2 . The method of claim 1 , wherein R 1 is —(CH 2 )aY or —CH═CH—(CH 2 ) p Y.
3 . The method of claim 2 , wherein Y is selected from —SO 3 H, —SO 3 − .X + , —SO 3 R 3 .
4 . The method of claim 2 , wherein R 3 is selected from methyl and ethyl.
5 . The method of claim 1 , wherein R 9 and R 9′ , are, independently, a substituted or unsubstituted alkylsulfonyloxy group, a substituted or unsubstituted arylsulfonyloxy group, a substituted or unsubstituted alkylcarbonyloxy group or a substituted or unsubstituted arylcarbonyloxy group.
6 . The method of claim 1 , wherein R 2 is selected from methylcarbonyl, phenylsulfonyl, 4-methylphenylsulfonyl, benzylsulfonyl, benzyl and phenyl.

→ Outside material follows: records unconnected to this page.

(** C3, amended. When the fetch of the detail gives no detail (a false
    value or an exception), [download_article_content] reports failure and
    leaves all files and directories as they were.  For every stub with an
    id whose detail is absent, the turn of the loop of the bulk download
    leaves the stub and the counters as they were and writes no file, but it
    has created directories: whenever [create_article_folder] succeeds, the
    folder of the article and its attachments subfolder exist afterwards,
    because the loop creates them before the detail is fetched.  On a list
    of such stubs the bulk download returns a summary with no successful
    article and no attachment, and has written no file.  In the scenario
    the summary counts 2 articles, 1 successful (and 1 attachment,
    downloaded), the directories created are the base directory and the
    folders of both A and B, each with its attachments subfolder, and all
    files are those of A. *)
Theorem absent_detail_writes_no_file (E : Env) (self : Extractor)
    (a : list (list N * PyVal)) (id : PyVal) (folder : pystr)
    (save_pdf save_html save_text : bool) (st : State)
    (base : pystr) (download_attachments : bool) (c : Counters)
    (records : list (list (list N * PyVal))) :
  (dict_get a (lit "id") = Some id ->
   (forall d, fst (get_article_details E self id st) = inr d -> truthy d = false) ->
   let run := download_article_content E self (VDict a) folder
                save_pdf save_html save_text st in
   fst run = inr (false, VNone) /\ keeps_fs st (snd run))
  /\ (dict_get a (lit "id") = Some id ->
      detail_absent E self id ->
      let run := process_article E self base download_attachments
                   save_pdf save_html save_text (VDict a) (c, st) in
      fst run = inr (VDict a)
      /\ fst (snd run) = c
      /\ files (snd (snd run)) = files st
      /\ dirs st ⊆ dirs (snd (snd run))
      /\ forall folder_path,
           fst (create_article_folder E (VDict a) base st) = inr folder_path ->
           folder_path ∈ dirs (snd (snd run))
           /\ path_join folder_path (lit "attachments") ∈ dirs (snd (snd run)))
  /\ (Forall (fun a => exists id, dict_get a (lit "id") = Some id
                                  /\ detail_absent E self id) records ->
      let run := download_articles_and_attachments E self (map VDict records) base
                   download_attachments save_pdf save_html save_text st in
      fst run = inr ({| total_articles := Z.of_nat (length records);
                        successful_articles := 0;
                        total_attachments := 0;
                        successful_attachments := 0;
                        download_directory := base |}, map VDict records)
      /\ files (snd run) = files st
      /\ dirs st ⊆ dirs (snd run))
  /\ summary_of (fst scenario_run)
     = Some {| total_articles := 2; successful_articles := 1;
               total_attachments := 1; successful_attachments := 1;
               download_directory := lit "knowledge_base" |}
  /\ dirs (snd scenario_run) = list_to_set A_and_B_folders
  /\ dom (files (snd scenario_run)) = list_to_set A_files.
Proof.
  split; [intros Hid Habsent; by apply (download_article_content_absent E self a id)|].
  split; [intros Hid Habsent; by apply (process_article_absent E self _ _ _ _ _ a id)|].
  split; [|exact (conj scenario_summary (conj scenario_dirs scenario_files))].
  intros Hrec run. subst run. unfold download_articles_and_attachments.
  destruct (map_m_process_absent E self base download_attachments save_pdf save_html
              save_text records Hrec
              {| c_successful_articles := 0; c_total_attachments := 0;
                 c_successful_attachments := 0 |} st) as (Hr & Hc & Hf & Hd).
  destruct (map_m _ (map VDict records) _) as [r [c1 st1]].
  cbn [fst snd] in *. subst r c1. cbn [fst snd].
  by rewrite length_map.
Qed.

Lemma scenario_detail_B_absent : detail_absent scenario_env kb (VInt 2).
Proof. intros s d Hd. vm_compute in Hd. by injection Hd as <-. Qed.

7 . The method of claim 1 , wherein the compound of Formula (I) is selected from the group consisting of:
5-hydroxy-2-{[(4-methylphenyl)sulfonyl]oxy}benzenesulfonic acid: 2-hydroxy-5-{[(4-methylphenyl)sulfonyl]oxy}benzenesulfonic acid; 2,5-bis {[(4-methylphenyl)sulfonyl]oxy}benzenesulfonic acid; 2-(acetyloxy)-5-hydroxybenzenesulfonic acid; 5-(acetyloxy)-2-hydroxybenzenesulfonic acid; 2,5-bis(acetyloxy)benzenesulfonic acid; 5-hydroxy-2-{[(4-methylphenyl)sulfonyl]oxy}benzenehomosulfonic acid; 2-hydroxy-5-{[(4-methylphenyl)sulfonyl]oxy}benzenehomosulfonic acid; 2,5-bis {[(4-methylphenyl)sulfonyl]oxy}benzenehomosulfonic acid; 2-(acetyloxy)-5-hydroxybenzenehomosulfonic acid; 5-(acetyloxy)-2-hydroxybenzenehomosulfonic acid; 2,5-bis(acetyloxy)benzenehomosulfonic acid; 5-hydroxy-2-{[(4-methylphenyl)sulfonyl]oxy}benzoic acid; 2-hydroxy-5-{[(4-methylphenyl)sulfonyl]oxy} benzoic acid; 2,5-bis{[(4-methylphenyl)sulfonyl]oxy}benzoic acid; 2-(acetyloxy)-5-hydroxybenzoic acid; 5-(acetyloxy)-2-hydroxybenzoic acid; 2,5-bis(acetyloxy)benzoic acid; 5-hydroxy-2-{[(4-methylphenyl)sulfonyl]oxy}homobenzoic acid; 2-hydroxy-5-{[(4-methylphenyl)sulfonyl]oxy}homobenzoic acid; 2,5-bis{[(4-methylphenyl)sulfonyl]oxy}homobenzoic acid; 2-(acetyloxy)-5-hydroxyhomobenzoic acid; 5-(acetyloxy)-2-hydroxyhomobenzoic acid; 2,5-bis(acetyloxy) homobenzoic acid; 3-(2,5-dihydroxyphenyl)-2-propenoic acid (2,5-dihydroxycinnamic acid); 3-(5-hydroxy-2-{[(4-methylphenyl)sulfonyl]oxy}phenyl)-2-propenoic acid; 3-(2-hydroxy-5-{[(4-methylphenyl)sulfonyl]oxy}phenyl)-2-propenoic acid; 3-(2,5-bis{[(4-methylphenyl)sulfonyl]oxy}phenyl)-2-propenoic acid; 3-(2-(acetyloxy)-5-hydroxyphenyl)-2-propenioc acid; 3-(5-(acetyloxy)-2-hydroxyphenyl)-2-propenoic acid; 3-(2,5-bis(acetyloxy)phenyl)-2-propenoic acid; 3-(2-(benzyloxy)-5-hydroxyphenyl)-2-propenoic acid; 3-(5-(benzyloxy)-2-hydroxyphenyl)-2-propenoic acid; 3-(2,5-bis(benzyloxy)phenyl)-2-propenoic acid; and pharmaceutically acceptable salts, solvates and prodrugs thereof.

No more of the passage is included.